И в самый разгар взволнованных толков о побеге оно таки грянуло, давно ожидавшееся известие — нужны добровольцы, желающие покинуть остров, их набралось больше трех десятков, эти люди вызвались сразу, без колебаний, хотя не было сказано, куда повезут; они поверили обещаниям, что в любом случае больше не придется сидеть за колючей проволокой, что они будут свободны и даже смогут вызвать к себе жен, в общем, из двух тысяч человек удалось уговорить ровным счетом тридцать шесть, всего ничего, но тебя это не удивило.
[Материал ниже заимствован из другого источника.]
(** ** Auxiliary definitions and the inputs of the examples *)

(** The facts about one sextet, checked on all 64 of them. *)
Definition sextet_ok (v : N) : bool :=
  (b2a_char v <? 128) && negb (b2a_char v =? BASE64_PAD) &&
  match a2b_value (b2a_char v) with
  | Some v' => v' =? v
  | None => false
  end.

(** The four sextets of three bytes. *)
Definition sx0 (a : N) : N := N.shiftr a 2.
Definition sx1 (a b : N) : N := N.lor (N.shiftl (N.land a 3) 4) (N.shiftr b 4).
Definition sx2 (b c : N) : N := N.lor (N.shiftl (N.land b 15) 2) (N.shiftr c 6).
Definition sx3 (c : N) : N := N.land c 63.
(** What the decoder rebuilds from them, checked on all pairs of bytes:
    [a] and [b] are two bytes in a row, in any position of a group. *)
Definition pair_ok (a b : N) : bool :=
  (sx0 a <? 64) && (sx1 a b <? 64) && (sx2 a b <? 64) && (sx3 a <? 64) &&
  (N.lor (N.shiftl (sx0 a) 2) (N.shiftr (sx1 a b) 4) =? a) &&
  (N.land (sx1 a b) 15 =? N.shiftr b 4) &&
  (N.lor (N.shiftl (N.shiftr a 4) 4) (N.shiftr (sx2 a b) 2) =? a) &&
  (N.land (sx2 a b) 3 =? N.shiftr b 6) &&
  (N.lor (N.shiftl (N.shiftr a 6) 6) (sx3 a) =? a).

(** The example of the specification: the chunks AB and CD give ABCD, and
    a binary stream without chunks is a [StreamingError]. *)
Definition binary_response (chunks : list bytes) : response :=
  {| status_code := 200; content_type := Some (s_ "Video/MP4");
     content_length := None; total_size_int := None; text := [];
     iter_bytes := chunks; iter_text := []; ending := Closed |}.

Definition quiet_world : world :=
  {| net := fun _ _ => Failed; gets := 0 |}.

(** One SSE event without its newline is lost; with the newline it is found. *)
Definition lone_event : str := dq "data: {'video':'aGk='}".

(** The outcome and the world of a run, the log left out, the state seen
    through [f]. *)
Definition mask {A B} (f : A -> B) (x : outcome A * world * list log_entry)
  : outcome B * world :=
  (match fst (fst x) with Ok a => Ok (f a) | Raise e => Raise e end, snd (fst x)).

Ltac run := repeat (unfold bind, ret, raise, logger, lift; cbn beta iota).

(** The examples of the specification: a malformed first line, then a
    line that carries the base64 of two bytes. *)
Definition ndjson_two_lines : str := lf (dq "{oops|{'data':'b2s='}|").
Definition ndjson_good_line : str := lf (dq "{'data':'b2s='}|").
Definition sse_two_lines : str :=
  lf (dq "data: not-json|data: {'choices':[{'delta':{'video':'aGk='}}]}|").

(** A network on which every GET answers 200 with the bytes LIVE. *)
Definition live_world : world :=
  {| net := fun _ _ => Reply 200 (b_ "LIVE"); gets := 0 |}.

Definition url_and_video : list (str * value) :=
  [(s_ "video", VStr (s_ "aGk=")); (s_ "url", VStr (s_ "http://x/y.mp4"))].

(** A chat-style object whose delta carries a role and a prose content,
    and an inline [video] at the top level. *)
Definition chat_delta_and_video : list (str * value) :=
  [(s_ "choices",
    VList [VDict [(s_ "delta",
                   VDict [(s_ "role", VStr (s_ "assistant"));
                          (s_ "content", VStr (s_ "Hello"))])]]);
   (s_ "video", VStr (s_ "aGk="))].

(** An undecodable [video] field hides a decodable [data] field. *)
Definition video_then_data : list (str * value) :=
  [(s_ "video", VStr (s_ "zz")); (s_ "data", VStr (s_ "aGk="))].

(** A broken URL hides a decodable [video] field. *)
Definition broken_url_then_video : list (str * value) :=
  [(s_ "url", VStr (s_ "http://gone")); (s_ "video", VStr (s_ "aGk="))].

(** * Further parts of the program

    The request that [generate_video] builds and the three call sites
    that fill it, the model catalog and the selector, and the saver;
    then the predicates and the inputs used by the further properties. *)

(** ** The request of generate_video (src/api_client.py, 37-67)

    The JSON payload, as the [value] that [json=payload] serialises. *)

Definition image_entry (b64 : str) : value :=
  VDict [(s_ "type", VStr (s_ "image_url"));
         (s_ "image_url",
          VDict [(s_ "url", VStr (s_ "data:image/jpeg;base64," ++ b64))])].

Definition text_entry (prompt : str) : value :=
  VDict [(s_ "type", VStr (s_ "text")); (s_ "text", VStr prompt)].

(** [content = []; if img1_b64: content.append(...); if img2_b64: ...;
     content.append(<text entry>)]: [None] and the empty string are false. *)
Definition request_content (prompt : str) (img1_b64 img2_b64 : option str)
  : list value :=
  let content := [] in
  let content :=
    match img1_b64 with
    | Some (c :: s) => content ++ [image_entry (c :: s)]
    | _ => content
    end in
  let content :=
    match img2_b64 with
    | Some (c :: s) => content ++ [image_entry (c :: s)]
    | _ => content
    end in
  content ++ [text_entry prompt].

Definition request_payload (prompt model : str) (img1_b64 img2_b64 : option str)
  : value :=
  VDict [(s_ "model", VStr model);
         (s_ "messages",
          VList [VDict [(s_ "role", VStr (s_ "user"));
                        (s_ "content",
                         VList (request_content prompt img1_b64 img2_b64))]]);
         (s_ "stream", VBool true)].

(** The call of the entry point generate_video.py (line 35), which passes
    three positional arguments to the four parameters
    [(prompt, model, img1_b64, img2_b64)]; the fourth keeps its default. *)
Definition main_request (img1_b64 img2_b64 prompt_text : str) : value :=
  request_payload img1_b64 img2_b64 (Some prompt_text) None.

(** The calls of the commands i2v (cli/i2v.py, 75-80) and t2v
    (cli/t2v.py, 43-48), by keyword. *)
Definition i2v_request (prompt_text model_id img1_b64 : str) (img2_b64 : option str)
  : value :=
  request_payload prompt_text model_id (Some img1_b64) img2_b64.

Definition t2v_request (prompt_text model_id : str) : value :=
  request_payload prompt_text model_id None None.

(** ** The model catalog and the selector (src/models)

    [self.models] is the state of a [ModelCatalog]: a dict from model id
    to [ModelInfo], in insertion order.  The field [recommended] is the
    truth value of what the catalog file holds. *)

Module Models.

Record ModelInfo : Type := {
  id : str;
  name : str;
  category : str;
  description : str;
  features : list str;
  recommended : bool
}.

Inductive error : Type :=
| ModelNotFoundError
| ValueError.

Inductive result (A : Type) : Type :=
| Done (a : A)
| Fails (e : error).
Arguments Done {A} a.
Arguments Fails {A} e.

Definition catalog : Type := list (str * ModelInfo).

Fixpoint lookup (model_id : str) (models : catalog) : option ModelInfo :=
  match models with
  | [] => None
  | (k, m) :: models' => if str_eqb k model_id then Some m else lookup model_id models'
  end.

(** [self.models.values()] *)
Definition values (models : catalog) : list ModelInfo := List.map snd models.

Definition get_model (models : catalog) (model_id : str) : result ModelInfo :=
  match lookup model_id models with
  | None => Fails ModelNotFoundError
  | Some m => Done m
  end.

Definition list_models (models : catalog) (filter_category : option str)
  : list ModelInfo :=
  match filter_category with
  | Some (c :: s) =>
      List.filter (fun model => str_eqb (category model) (c :: s)) (values models)
  | _ => values models
  end.

Definition get_recommended (models : catalog) (category_ : str) : result ModelInfo :=
  let recommended_ :=
    List.filter (fun model => str_eqb (category model) category_ && recommended model)
                (values models) in
  match recommended_ with
  | [] => Fails ModelNotFoundError
  | model :: _ => Done model
  end.

(** [ModelSelector.select_model] (selector.py, 18-77) *)
Definition select_model (models : catalog) (mode : str) (image_count : Z)
  (manual_model : option str) (orientation : str) : result str :=
  match manual_model with
  | Some (c :: s) =>
      match get_model models (c :: s) with
      | Fails e => Fails e
      | Done _ => Done (c :: s)
      end
  | _ =>
      if str_eqb mode (s_ "t2v") then
        if str_eqb orientation (s_ "portrait")
        then Done (s_ "veo_3_1_t2v_fast_portrait")
        else Done (s_ "veo_3_1_t2v_fast_landscape")
      else if str_eqb mode (s_ "i2v") then
        if (image_count =? 1)%Z then
          if str_eqb orientation (s_ "portrait")
          then Done (s_ "veo_3_1_i2v_s_portrait")
          else Done (s_ "veo_3_1_i2v_s_landscape")
        else if (image_count =? 2)%Z then
          if str_eqb orientation (s_ "portrait")
          then Done (s_ "veo_3_1_i2v_s_fast_portrait_fl")
          else Done (s_ "veo_3_1_i2v_s_fast_fl")
        else Fails ValueError
      else Fails ValueError
  end.

(** A catalog with one model of each kind. *)
Definition sample : catalog :=
  [(s_ "veo_3_1_t2v_fast_landscape",
    {| id := s_ "veo_3_1_t2v_fast_landscape"; name := s_ "Veo 3.1 fast";
       category := s_ "t2v"; description := []; features := [];
       recommended := true |});
   (s_ "veo_3_1_i2v_s_landscape",
    {| id := s_ "veo_3_1_i2v_s_landscape"; name := s_ "Veo 3.1 i2v";
       category := s_ "i2v"; description := []; features := [];
       recommended := false |})].

End Models.

(** ** save_video_stream (src/video_saver.py, 37-60)

    The files on disk, by path.  What [write_bytes] and [unlink] do is
    given from outside: the write succeeds, or raises [OSError] either
    before the file is opened (the disk is as it was) or after (the path
    holds a part of the new content); the [unlink] of the handler
    succeeds or raises [OSError]. *)

Definition disk : Type := list (str * bytes).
Кто-то пустил слух, что из Ливерпуля уже вышел корабль, на котором везут арестантов из Англии, и другие корабли придут в течение ближайших недель, однако все вокруг, похоже, позабыли о своих прежних опасениях — что лагеря на острове могут стать первой целью бомбардировщиков, и, какими бы преувеличенными эти опасения ни казались, страх перед неизвестностью и морским плаванием был куда сильнее потому, что в море полно мин, и потому, что корабль наверняка доставит своих пассажиров в такие края, откуда не скоро выберешься, разговоры о высылке тоже сыграли свою роль, и когда на следующий день утром на поверке опять прозвучало предложение выйти вперед добровольцам, охотников не нашлось. Ты-то и подумать без дрожи не мог о подобном варианте и, как большинство заключенных, здорово испугался, услышав новость — лагерное начальство само будет определять, кого отправить, а кого — нет, офицеры придумают систему отбора или просто станут выбирать как придется, и еще несколько часов потом у тебя в ушах звучало слово «контингент».